▶ [What you should do] Everything from the line containing "Inductive Ev : Type" to the last line of the entries must be reproduced exactly, and nothing outside that range.

============================================================

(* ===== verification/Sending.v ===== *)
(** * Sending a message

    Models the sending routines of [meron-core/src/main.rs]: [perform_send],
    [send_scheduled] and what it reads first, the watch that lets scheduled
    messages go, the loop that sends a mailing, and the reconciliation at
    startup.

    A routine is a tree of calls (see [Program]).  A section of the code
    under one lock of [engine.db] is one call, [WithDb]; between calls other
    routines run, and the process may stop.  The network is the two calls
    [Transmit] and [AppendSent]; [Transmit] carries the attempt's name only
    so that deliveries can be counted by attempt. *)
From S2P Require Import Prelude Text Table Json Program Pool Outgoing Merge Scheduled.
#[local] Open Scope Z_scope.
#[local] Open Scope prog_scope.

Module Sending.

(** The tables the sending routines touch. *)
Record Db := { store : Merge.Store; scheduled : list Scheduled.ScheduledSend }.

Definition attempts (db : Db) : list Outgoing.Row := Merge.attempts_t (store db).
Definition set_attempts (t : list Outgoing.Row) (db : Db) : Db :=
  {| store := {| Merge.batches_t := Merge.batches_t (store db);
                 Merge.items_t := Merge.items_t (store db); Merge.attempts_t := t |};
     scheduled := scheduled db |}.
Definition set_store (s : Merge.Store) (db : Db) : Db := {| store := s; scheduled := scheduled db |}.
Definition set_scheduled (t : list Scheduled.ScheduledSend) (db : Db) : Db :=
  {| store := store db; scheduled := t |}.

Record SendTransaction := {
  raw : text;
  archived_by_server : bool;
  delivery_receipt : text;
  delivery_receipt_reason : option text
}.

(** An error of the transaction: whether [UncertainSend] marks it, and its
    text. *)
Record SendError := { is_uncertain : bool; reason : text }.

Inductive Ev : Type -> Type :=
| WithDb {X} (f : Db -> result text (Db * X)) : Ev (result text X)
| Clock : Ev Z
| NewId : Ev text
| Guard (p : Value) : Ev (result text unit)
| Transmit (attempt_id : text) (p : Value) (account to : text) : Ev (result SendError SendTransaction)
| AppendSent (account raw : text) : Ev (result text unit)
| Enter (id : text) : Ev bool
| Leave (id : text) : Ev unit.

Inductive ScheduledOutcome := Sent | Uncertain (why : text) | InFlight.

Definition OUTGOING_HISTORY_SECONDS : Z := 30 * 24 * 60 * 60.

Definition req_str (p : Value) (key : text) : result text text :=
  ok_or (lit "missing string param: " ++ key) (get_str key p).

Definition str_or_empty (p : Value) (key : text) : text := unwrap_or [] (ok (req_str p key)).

============================================================

▶ [Response]
Inductive Ev : Type -> Type :=
| WithDb {X} (f : Db -> result text (Db * X)) : Ev (result text X)
| Clock : Ev Z
| NewId : Ev text
| Guard (p : Value) : Ev (result text unit)
| Transmit (attempt_id : text) (p : Value) (account to : text) : Ev (result SendError SendTransaction)
| AppendSent (account raw : text) : Ev (result text unit)
| Enter (id : text) : Ev bool
| Leave (id : text) : Ev unit.

Inductive ScheduledOutcome := Sent | Uncertain (why : text) | InFlight.

Definition OUTGOING_HISTORY_SECONDS : Z := 30 * 24 * 60 * 60.

Definition req_str (p : Value) (key : text) : result text text :=
  ok_or (lit "missing string param: " ++ key) (get_str key p).

Definition str_or_empty (p : Value) (key : text) : text := unwrap_or [] (ok (req_str p key)).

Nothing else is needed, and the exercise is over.